Security Council composition
- Permanent members: China; France; Russia; United Kingdom; United States;
- Non-permanent members: Bahrain; Brazil; Costa Rica; Gabon; Gambia; Japan; Kenya; Portugal; Slovenia; Sweden;

= United Nations Security Council Resolution 1183 =

United Nations Security Council resolution 1183, adopted unanimously on 15 July 1998, after recalling previous resolutions on Croatia including resolutions 779 (1992), 981 (1995) and 1147 (1998), the Council authorised the United Nations Mission of Observers in Prevlaka (UNMOP) to continue monitoring the demilitarisation in the Prevlaka peninsula area of Croatia until 15 January 1999.

The Secretary-General Kofi Annan had reported positive developments in the situation.

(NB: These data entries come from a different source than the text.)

Lemma wph_sweepClaim pid cur rev live now t h :
  sweeping live now t h -> wph (sweepClaim cfg float_to_int pid cur rev live now t) (sweeping live now) h.
Proof.
  intros Sw. unfold sweepClaim. destruct (sweepReconcile _ _).
  - apply wph_bind, wph_silent; [apply silent_update|]. done.
  - destruct live as [[live vouch]|]; [by apply wph_reap|done].
Qed.

Lemma wph_resolve t now h :
  tracks h t -> EvNow now ∈ h -> wph (resolveLiveSet cfg t) (λ r h', sweeping r.2 now r.1 h') h.
Proof.
  intros T N. unfold resolveLiveSet. case_match; [by split_and!|]. apply wph_op; [done|]. intros [live|]; cbn [events].
  - assert (tracks (h ++ [EvVouch live])
      (set_orphans (filter (λ kc, kc.1 ∉ live) (orphanAbsentSince t)) t)) as T1.
    { destruct T as [G F]. split; [cbn; by rewrite gen_of_quiet|]. cbn. intros pid c Hc.
      apply map_lookup_filter_Some in Hc as [Hc Hl]. apply clocked_snoc; [by apply F|]. by intros l [= <-]. }
    apply wph_op; [done|]. intros n. cbn [events]. apply (tracks_lapse _ _ (EvFalse n)) in T1; [|done]. cbn [lapse] in T1.
    apply wph_op; [done|]. intros vn. cbn [events wph]. split_and!; [by apply tracks_quiet| |set_solver].
    exists (((h ++ [EvVouch live]) ++ [EvFalse n]) ++ [EvNow vn]), []. rewrite app_nil_r. split_and!; [done| |..|constructor].
    + exists h, n. by rewrite <-!app_assoc.
    + cbn. destruct T1 as [G1 _]. rewrite gen_of_quiet by done. exact G1.
  - apply wph_op; [done|]. intros n. cbn [events wph]. split_and!; [|done|set_solver].
    split; [|by apply map_Forall_empty]. cbn. destruct T as [G _]. rewrite !gen_of_snoc, uwrap64_add, G. f_equal. cbn. lia.
Qed.
Lemma wp_sweepPass_latch t0 now t v :
  Inv v -> at_pos (λ _, True) v -> wp t0 (sweepPass cfg float_to_int now (Some pos) t) cache_ok v.
Proof.
  intros I0 Hp. unfold sweepPass. apply wp_ClaimKeys; [done|]. intros [keys|e] v1 L1 I1 Hk; [|by intros v2 _ _].
  destruct Hk as (v0 & L0 & Iv0 & L01 & Hk). apply (at_pos_later _ _ _ _ (proj1 Iv0) L0) in Hp.
  assert (at_pos (listed keys) v1) as Ls.
  { apply (at_pos_now _ _ v0); [apply I1|done|apply Hp|]. by intros _ ->. }
  destruct keys as [|k ks].
  { intros v2 L2 I2 _. cbn. destruct (at_pos_later _ _ _ _ (proj1 I2) L2 Ls) as [Hs Ls2]. split; [done|]. intros E.
    apply (filled_cached []); [by apply Ls2|]. intros pid. split; [set_solver|done]. }
  remember (k :: ks) as keys eqn:Ekeys. clear k ks Ekeys.
  apply wp_bind; [|done]. eapply wp_mono; [apply wp_safe; [apply safe_resolveLiveSet|done]|].
  intros [t1 live] v2 L2 I2 _. apply wp_bind; [|done].
  apply (at_pos_later _ _ _ _ (proj1 I2) L2) in Ls. eapply wp_mono.
  - apply (wp_for_each _ _ _ _ _ _ _ _ (λ todo s v, stream claim_good (log v) -> filling keys todo s v));
      [| |intros _; right; exists []|done].
    + intros todo s v3 v4 L34 F S4. pose proof L34 as [(l & E & _) _].
      assert (stream claim_good (log v3)) as S3 by (rewrite E in S4; by eapply stream_app).
      destruct (F S3) as [?|(done_ & Ek & Fi)]; [by left|right]. exists done_. split; [done|].
      by eapply at_pos_later.
    + intros pid todo s v3 L3 I3 F. eapply wp_mono; [by apply wp_sweep_claim_key; [|apply F, I3]|]. by intros s' v4 _ _ F' _.
    + split; [done|]. split; [apply Ls|]. intros _ pid. split; [set_solver|by intros _; cbn; apply lookup_empty].
  - intros [[t2 cache] failed] v3 L3 I3 F v4 L4 I4. cbn [fst snd] in *. destruct failed; [done|].
    intros _. cbn. destruct (F (proj1 I3)) as [?|(done_ & Ek & Fi)]; [done|]. rewrite app_nil_r in Ek. subst done_. cbn in Fi.
    assert (later v2 v4) as L24 by (etrans; [exact L3|exact L4]).
    apply (at_pos_later _ _ _ _ (proj1 I4) L24) in Ls. apply (at_pos_later _ _ _ _ (proj1 I4) L4) in Fi.
    split; [apply Ls|]. intros E. apply (filled_cached keys); [by apply Ls|by apply Fi].
Qed.
End latch.
(** C31. The dispatcher keeps the order of every key and loses nothing. In every
    interleaving of [Dispatch] and [Close] calls, the goroutines of the keys,
    idle exits and timeouts, for every key: the messages handed to the handler
    are a prefix of those sent, in the order of the sends, and the rest is in the
    key's channels; two calls of the handler for one key never overlap, and a
    message is acknowledged only within its own call; until the dispatcher is
    closed, the messages in wait are in the channel of the one goroutine the map
    names for the key, which is alive and returns to its channel; and no channel
    holds more than its capacity. *)
Theorem per_key_fifo {M} `{EqDecision M} (keyExtractor : M -> string) (cfg : config)
    (s : keyDispatcher) (ts : list call_pc) (Hreach : reachable keyExtractor cfg s ts) :
  forall k,
    sent keyExtractor k (history s) = handled keyExtractor k (history s) ++ waiting k (pool s) /\
    (exists cur, handling keyExtractor k (history s) = Some cur) /\
    (ctx_done s = false -> waiting k (pool s) <> [] ->
       exists w x, workers s !! k = Some w /\ pool s !! w = Some x /\ msgCh x = waiting k (pool s) /\ serving x = true) /\
    (forall w x, pool s !! w = Some x -> length (msgCh x) <= capacity cfg).
Proof.
  intros k. destruct (reachable_Inv keyExtractor cfg s ts Hreach) as [_ O]. split_and!.
  - apply O.
  - eexists. apply O.
  - by eapply open_served.
  - apply O.
Qed.

(** ** Executions *)

Inductive action {M} := ADispatch (m : M) | AClose | ACall (i : nat) (c : choice) | AWorker (w : nat) (c : choice).
Arguments action : clear implicits.

Section run.
Context {M : Type} `{EqDecision M} (keyExtractor : M -> string) (cfg : config).
Lemma boundary_opening x ph b :
  isPlaceholderTokenBoundaryEnd (x +:+ ph +:+ b) (String.length x) (String.length ph) = true -> opening b.
Proof.
  unfold isPlaceholderTokenBoundaryEnd. rewrite !string_length_app. case_decide as L.
  - intros _. left. destruct b; [done|]. cbn in L. lia.
  - intros E%bool_decide_eq_true. rewrite <-string_length_app, <-string_app_assoc, get_app in E. right.
    destruct b as [|c b]; [done|]. cbn in E. injection E as ->. by exists b.
Qed.

(** Between two placeholders: a piece that opens and closes. *)
Lemma closed_app x b : b <> "" -> closed (x +:+ b) -> closed b.
Proof.
  intros Nb [E|[y E]]; [by destruct x, b|]. right. revert y E. induction x as [|c x IH]; intros y E; [by exists y|].
  destruct y as [|d y]; rewrite string_app_cons in E.
  - destruct x; destruct b; done.
  - rewrite string_app_cons in E. injection E as _ E. by eapply IH.
Qed.

Lemma opening_app b r : (forall y, r <> String "." y) -> b +:+ r <> "" -> opening (b +:+ r) -> exists b', b = String "." b'.
Proof.
  intros Nr Ne [?|[y E]]; [done|]. destruct b as [|c b]; [by destruct (Nr y)|].
  rewrite string_app_cons in E. injection E as -> _. by exists b.
Qed.

(** ** Tokens *)

Lemma Split_cons a s :
  Split (String a s) = if decide (a = "."%char) then "" :: Split s
    else match Split s with t :: ts => String a t :: ts | [] => [String a ""] end.
Proof. done. Qed.

Lemma Split_nonempty s : exists t ts, Split s = t :: ts.
Proof. destruct s as [|a s]; [by eexists _, _|]. rewrite Split_cons. repeat case_match; by eexists _, _. Qed.

Lemma Split_dot x y : Split (x +:+ String "." y) = Split x ++ Split y.
Proof.
  induction x as [|a x IH]; [done|]. rewrite string_app_cons, !Split_cons, IH. case_decide; [done|].
  by destruct (Split_nonempty x) as (t & ts & ->).
Qed.
(* ===== verification/ApplyPipeline.v ===== *)
(** * How a worker applies assignments (manager_assignment.go)

    Commits and legacy aliases reach a worker through watchers, retries and
    refreshes that run concurrently. The goroutines are lists of program
    counters over the shared state of the manager; every atomic load, store and
    compare-and-swap is a step, and so are the lock [applyStoreMu], the calls of
    the handoff coordinator and the reads of payloads, whose outcome is chosen by
    the environment. A compare-and-swap loop is one step, that of its last
    round: a round that loses changes nothing. *)
From S2P Require Import Prelude Partition Wire.

(** ** Order of targets *)

(** The version and the leader revision of a target. *)
Definition coords : Type := (Z * Z).
Definition coord (a : Assignment) : coords := (a_Version a, a_LeaderRevision a).
Definition coordC (c : AssignmentCommit) : coords := (Version c, LeaderRevision c).

Definition stale (candidate cur : coords) : bool :=
  if decide (candidate.1 = 0)%Z then bool_decide (cur.1 <> 0)%Z
  else if decide (candidate.1 <> cur.1) then bool_decide (candidate.1 < cur.1)%Z
  else bool_decide (candidate.2 < cur.2)%Z.

Definition isApplyResultStale (candidate cur : Assignment) : bool := stale (coord candidate) (coord cur).

Definition commitSupersedesForStash (candidate cur : AssignmentCommit) : bool :=
  if decide (Version candidate <> Version cur) then bool_decide (Version candidate > Version cur)%Z
  else if decide (LeaderRevision candidate <> LeaderRevision cur) then
    bool_decide (LeaderRevision candidate > LeaderRevision cur)%Z
  else bool_decide (BatchDigest candidate <> BatchDigest cur \/
    SourceRevisionKnown candidate <> SourceRevisionKnown cur \/ SourceRevision candidate <> SourceRevision cur).

Definition commitSupersedesAppliedForDrain (pending : AssignmentCommit) (applied : Assignment) : bool :=
  if decide (Version pending <> a_Version applied) then bool_decide (Version pending > a_Version applied)%Z
  else if decide (LeaderRevision pending <> a_LeaderRevision applied) then
    bool_decide (LeaderRevision pending > a_LeaderRevision applied)%Z
  else bool_decide (SourceRevisionKnown pending <> a_SourceRevisionKnown applied \/
    SourceRevision pending <> a_SourceRevision applied).

(** ** Choosing the source (manager_select_authority.go) *)

Inductive AuthorityChoice := AuthorityNone | AuthorityCommit | AuthorityLegacyAlias.

Definition selectAuthority (commit : option AssignmentCommit) (legacy : option Assignment) (lastSeen : Z) :
    AuthorityChoice :=
  match commit, legacy with
  | Some c, None => AuthorityCommit
  | Some c, Some l =>
      if decide (a_LeaderRevision l <= LeaderRevision c)%Z then AuthorityCommit
      else if decide (lastSeen <= a_LeaderRevision l /\ LeaderRevision c < a_LeaderRevision l)%Z then
        AuthorityLegacyAlias
      else AuthorityNone
  | None, Some l => if decide (lastSeen <= a_LeaderRevision l)%Z then AuthorityLegacyAlias else AuthorityNone
  | None, None => AuthorityNone
  end.

(** The assignment of a worker in a commit; [fetched] is what
    [FetchAndVerifyCommitPayload] returned for its payload. *)
Definition buildAssignmentFromCommit (commit : AssignmentCommit) (workerID : string)
    (fetched : option AssignmentPayload) : option Assignment :=
  let total := Z.of_nat (length (Workers commit)) in
  if decide (workerID ∉ Workers commit) then
    Some (mkAssignment (Version commit) (Lifecycle commit) [] (LeaderRevision commit) (SourceRevision commit)
      (SourceRevisionKnown commit) total [] false)
  else
    match Payloads commit !! workerID, fetched with
    | Some _, Some payload =>
        Some (mkAssignment (Version commit) (Lifecycle commit) (pl_Partitions payload) (LeaderRevision commit)
          (SourceRevision commit) (SourceRevisionKnown commit) total (pl_WorkerLabels payload)
          (pl_WorkerLabelsKnown payload))
    | _, _ => None
    end.

Section pipeline.
Context `{Xxh3}.

Definition sameAppliedIdentity (a b : Assignment) : bool :=
  bool_decide (PartitionSetDigest (a_Partitions a) = PartitionSetDigest (a_Partitions b) /\
    a_SourceRevisionKnown a = a_SourceRevisionKnown b /\ a_SourceRevision a = a_SourceRevision b).

Definition assignmentSupersedesForStash (candidate cur : Assignment) : bool :=
  if decide (a_Version candidate <> a_Version cur) then bool_decide (a_Version candidate > a_Version cur)%Z
  else if decide (a_LeaderRevision candidate <> a_LeaderRevision cur) then
    bool_decide (a_LeaderRevision candidate > a_LeaderRevision cur)%Z
  else negb (sameAppliedIdentity candidate cur).

(** ** State *)

(** What the heartbeat acknowledges (internal/heartbeat). *)
Record AppliedAssignment := mkApplied {
  ap_LeaderRevision : Z;
  AppliedVersion : Z;
  AppliedDigest : Z;
  AppliedSourceRevision : Z;
  AppliedSourceRevKnown : bool;
}.

Definition no_ack : AppliedAssignment := mkApplied 0 0 0 0 false.

Definition ack_of (a : Assignment) : AppliedAssignment :=
  mkApplied (a_LeaderRevision a) (a_Version a) (PartitionSetDigest (a_Partitions a)) (a_SourceRevision a)
    (a_SourceRevisionKnown a).

(** A lower version is ignored. *)
Definition SetAppliedAssignment (snap applied : AppliedAssignment) : AppliedAssignment :=
  if decide (AppliedVersion snap < AppliedVersion applied)%Z then applied else snap.

(** One call of [handoffCoordinator.Apply]. *)
Record apply_call := mkCall { call_prev : Assignment; call_target : Assignment; call_ok : bool }.

(** [monitors] is set once the watchers and the recovery monitor run. The fields
    from [applies] on record what happened, for the theorems: the calls of the
    coordinator in their order, the commits whose payload could not be read, the
    assignments rejected as made for another incarnation, the aliases dropped in
    favour of a commit, and the assignment startup stored before applying it. *)
Record Manager := mkManager {
  assignment : Assignment;
  committedAssignment : option Assignment;
  lastSeenLeaderRevision : Z;
  highestAcceptedTarget : option coords;
  lastObservedCommit : option AssignmentCommit;
  lastSeenAlias : option Assignment;
  pendingApplyInFlight : bool;
  stashedCommit : option AssignmentCommit;
  stashedApplyRetry : option Assignment;
  applyRetryActive : bool;
  stashedFetchRetry : option AssignmentCommit;
  fetchRetryActive : bool;
  applyStoreMu : bool;
  heartbeat : AppliedAssignment;
  monitors : bool;
  ctx_done : bool;
  applies : list apply_call;
  unfetched : list AssignmentCommit;
  rejected : list Assignment;
  overruled : list Assignment;
  startup_raw : option Assignment;
}.
(* ===== verification/ResolverSafety.v ===== *)
(** * What the claim resolver and the gate promise

    In every interleaving the cache holds only claims that were in the bucket,
    an entry is replaced only by one of a later revision, and the gate lets a
    message in only on such a claim of its own worker; so, with the fencing of
    the handoff, workers never process a partition under the same epoch. An
    undisturbed reconciliation makes the cache equal to the bucket. *)
From S2P Require Import Prelude Partition Float64 Nats KV Lease Wire Handoff HandoffSafety.
From S2P Require Import Resolver.

(** ** Streams *)

Lemma stream_ok_snoc l m :
  stream_ok l -> m_body m <> Expired -> (0 < m_rev m)%Z -> Forall (λ m', m_rev m' < m_rev m)%Z l ->
  stream_ok (l ++ [m]).
Proof.
  intros [S F] B P L. split; [by apply StronglySorted_snoc|]. apply Forall_app. split; [done|]. by apply Forall_singleton.
Qed.

Lemma stream_rev_inj l m m' : stream_ok l -> m ∈ l -> m' ∈ l -> m_rev m = m_rev m' -> m = m'.
Proof.
  intros [S _]. revert S. induction l as [|x l IH]; intros S Hm Hm' E; [by apply elem_of_nil in Hm|].
  apply StronglySorted_cons in S as [Fx S]. rewrite Forall_forall in Fx.
  apply elem_of_cons in Hm as [->|Hm], Hm' as [->|Hm']; [done| | |by apply IH].
  - specialize (Fx _ Hm'). lia.
  - specialize (Fx _ Hm). lia.
Qed.

(** The last message of a key has its highest revision. *)
Lemma last_msg_highest l k m m' : stream_ok l -> last_msg l k = Some m -> m' ∈ l -> m_key m' = k -> (m_rev m' <= m_rev m)%Z.
Proof.
  intros [S _] L Hm' K. unfold last_msg in L.
  assert (m' ∈ filter (λ m, m_key m = k) l) as F by (by apply list_elem_of_filter).
  apply (StronglySorted_filter (λ m, m_key m = k)) in S. apply last_Some in L as [l' E]. rewrite E in *.
  apply elem_of_app in F as [F|F%list_elem_of_singleton]; [|by subst].
  apply Z.lt_le_incl, (StronglySorted_app_1_elem_of _ _ _ _ _ S F). by apply list_elem_of_singleton.
Qed.

Section safety.
Context `{ClaimWire} (cfg : resolver_config) (gate : processingGate).
Implicit Types (r : resolver) (t : thread) (l : list msg).

Notation claim_key := (claim_key cfg).

(** ** The invariant *)

(** Revision [rev] of the bucket is a claim of partition [pid]. *)
Definition claimed l (pid : string) (cl : Claim) (rev : Z) : Prop :=
  exists m, m ∈ l /\ m_key m = claim_key pid /\ decodes m cl /\ m_rev m = rev.

(** The claim was deleted at [rev] or later. *)
Definition buried l (pid : string) (rev : Z) : Prop :=
  exists m, m ∈ l /\ m_key m = claim_key pid /\ m_body m = Del /\ (rev <= m_rev m)%Z.

Definition entry_ok l (pid : string) (e : claimEntry) : Prop :=
  if deleted e then buried l pid (revision e)
  else exists cl, claimed l pid cl (revision e) /\ e = entry_of_claim cl (revision e).

Definition pending_ok l (pid : string) (p : pending) : Prop :=
  match p_op p with
  | OpDelete => buried l pid (p_revision p)
  | OpUpsert data => exists m, m ∈ l /\ m_key m = claim_key pid /\ m_body m = Put data /\ m_rev m = p_revision p
  end.

Definition caller_ok (k : caller) : Prop :=
  match k with Direct => True | ByGate allowed => exists now, allowed = allowed_states gate now end.

Definition thread_ok l t : Prop :=
  match t with
  | WmGet _ next => map_Forall (entry_ok l) next
  | Wt pend => map_Forall (pending_ok l) pend
  | RcKeys _ snap => map_Forall (entry_ok l) snap
  | RcGet _ snap keys pend seen unreadable =>
      map_Forall (entry_ok l) snap /\ map_Forall (pending_ok l) pend /\
      forall pid e, snap !! pid = Some e -> deleted e = false -> claim_key pid ∉ keys -> pid ∉ seen ->
        pid ∉ unreadable -> buried l pid (revision e + 1)
  | FrEnter _ k | FrGet _ k => caller_ok k
  | FrStore pid cl rev k => claimed l pid cl rev /\ caller_ok k
  | GtOwner _ allowed | GtAgain _ allowed => exists now, allowed = allowed_states gate now
  | _ => True
  end.

(** What is recorded of an admitted message: a claim of the gate's worker, in a
    state that was allowed at some time. *)
Definition admitted_ok l (x : string * claimEntry) : Prop :=
  deleted x.2 = false /\ entry_ok l x.1 x.2 /\ owner x.2 = workerID gate /\
  exists now, state x.2 ∈ allowed_states gate now.

Definition warming t : bool := match t with WmKeys | WmGet _ _ | WmWatch => true | _ => false end.

Record Inv r (ts : list thread) : Prop := {
  inv_stream : stream_ok (bucket r);
  inv_cache : map_Forall (entry_ok (bucket r)) (cache r);
  inv_threads : Forall (thread_ok (bucket r)) ts;
  inv_admitted : Forall (admitted_ok (bucket r)) (admitted r);
  inv_started : if started r then Forall (λ t, warming t = false) ts else exists t, ts = [t];
}.

(** ** Growing streams *)

Lemma claimed_grows l l' pid cl rev : l ⊆ l' -> claimed l pid cl rev -> claimed l' pid cl rev.
Proof. intros S (m & ? & ?). exists m. auto. Qed.

Lemma buried_grows l l' pid rev : l ⊆ l' -> buried l pid rev -> buried l' pid rev.
Proof. intros S (m & ? & ?). exists m. auto. Qed.

Lemma entry_ok_grows l l' pid e : l ⊆ l' -> entry_ok l pid e -> entry_ok l' pid e.
Proof.
  intros S. unfold entry_ok. destruct (deleted e); [by apply buried_grows|].
  intros (cl & ? & ?). exists cl. by eauto using claimed_grows.
Qed.

Lemma pending_ok_grows l l' pid p : l ⊆ l' -> pending_ok l pid p -> pending_ok l' pid p.
Proof. intros S. unfold pending_ok. destruct (p_op p); [by apply buried_grows|]. intros (m & ? & ?). exists m. auto. Qed.
Definition exec (ch : choice) (c : Calculator) (t : thread) : option outcome :=
  match t with
  | GaScan _ | GaFailure _ | GaReset _ _ | GaObserve _ _ | GaStore _ _ | GaCached _ _ => exec_enum ch c t
  | PoLock _ | PoCompare _ _ _ | PoDetect _ _ _ _ _ | PoClaim _ _ | PoStoreDead _ _ | PoUnlockRun _ | PoGrace _ _
  | PoCooldown _ _ | PoScale _ _ | PoUnlock _ | ScWait _ => exec_poll ch c t
  | RbLock _ | RbGrace _ | RbDeaths _ | RbAlive _ | RbSnapshot _ | RbFloor _ | RbGuard _ | RbTrust _ | RbRecheck _ _
  | RbDerive _ | RbPublish _ | RbTrack _ | RbUnlock _ _ | HrWorkers _ => exec_rebalance ch c t
  | TpRearm | MpAfter _ | MpStart | MpWait | MpSignal | MpGrace _ | MpClear | MpClaim _ | LmWait | LmTake | LmGrace | LmClaim
  | LmAfter _ | StRebalance _ | StWorkers | StMonitor | StBootstrap | StLaunch => exec_monitors ch c t
  | Finished => None
  end.

(** ** Executions *)

Definition config : Type := Calculator * list thread.

(** A poll of the worker monitor or a repair of the audit, once [Start] has started
    the worker monitor; or a manual refresh, from the beginning of [Start]. *)
Definition spawned (c : Calculator) (ts : list thread) (t : thread) : Prop :=
  match t with
  | PoLock PollDone | ScWait _ => started c = true \/ StBootstrap ∈ ts \/ StLaunch ∈ ts
  | RbLock j => j = new_job "manual-refresh" Manual
  | _ => False
  end.

(** Besides the steps of the goroutines: a change of the partition source, which
    is notified while the source is watched; the watch channel is closed; recovery
    grace begins or ends; the context of [Start] ends; the calculator is stopped. *)
Inductive step : config -> config -> Prop :=
| step_thread c ts1 t ts2 ch c' t' new :
    exec ch c t = Some (c', t', new) -> step (c, ts1 ++ t :: ts2) (c', ts1 ++ t' :: new ++ ts2)
| step_spawn c ts t : spawned c ts t -> step (c, ts) (c, t :: ts)
| step_source c ts :
    step (c, ts) (set_signals (if watchOpen c then S (signals c) else signals c) (set_source_gen (source_gen c + 1) c), ts)
| step_close c ts : step (c, ts) (set_watchOpen false c, ts)
| step_grace c ts b : step (c, ts) (set_grace b c, ts)
| step_ctx c ts : step (c, ts) (set_ctxDone true c, ts)
| step_stop c ts : started c = true -> step (c, ts) (set_stopped true c, ts).

Inductive reachable : config -> Prop :=
| reachable_start existing gracePeriod takeover :
    reachable (NewCalculator existing gracePeriod, [StRebalance takeover])
| reachable_step c c' : reachable c -> step c c' -> reachable c'.
End exec.
Lemma exec_enum_safe ch c t c' t' new :
  exec_enum cfg ch c t = Some (c', t', new) -> staged t -> safe_action c t c' t' new.
Proof.
  unfold exec_enum. intros E St. exec_split E.
  all: try match goal with H : recordWorkerObservation _ _ _ = _ |- _ => destruct (record_fields _ _ _ _ H) as (? & ? & ? & ?) end.
  all: apply safe_plain; try done; try (by apply keeps_same); try (by destruct k); destruct k; try done; by apply stage_workers.
Qed.

Lemma exec_poll_safe ch c t c' t' new :
  exec_poll cfg ch c t = Some (c', t', new) -> safe_action c t c' t' new.
Proof.
  unfold exec_poll. intros E. exec_split E; try (apply safe_plain; try done; by try destruct k).
  split; [done|]. split; [by repeat constructor|]. split; [done|]. reflexivity.
Qed.

Lemma exec_monitors_safe ch c t c' t' new :
  exec_monitors ch c t = Some (c', t', new) -> safe_action c t c' t' new.
Proof.
  unfold exec_monitors, exec_begin, exec_trigger, exec_label, exec_partitions, restorePendingOnGraceBail, restorePendingLabelOnGraceBail, adopt. intros E.
  exec_split E; try (apply safe_plain; try done; by repeat case_match).
  destruct watchable; (split; [done|]); (split; [by repeat constructor|]); (split; [done|reflexivity]).
Qed.

Lemma return_to_outside j e : job_stage (return_to j e) = None.
Proof. unfold return_to, after_poll. by repeat case_match. Qed.

Lemma floor_safe j c :
  j_workers j <> [] ->
  negb (j_deaths j) && workerObservationSuspicious cfg (lastKnownWorkerCount c) (Z.of_nat (length (j_workers j))) = false ->
  workers_ok (j_deaths j) (lastKnownWorkerCount c) (j_workers j).
Proof. intros N E. split; [done|]. destruct (j_deaths j); auto. Qed.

Both the Federal Republic of Yugoslavia (Serbia and Montenegro) and Croatia had made proposals and initiatives to resolve the dispute. There were long-standing violations of the demilitarisation regime concerning demining activities and restrictions on the freedom of movement of United Nations personnel, therefore the continued presence of the observers was required.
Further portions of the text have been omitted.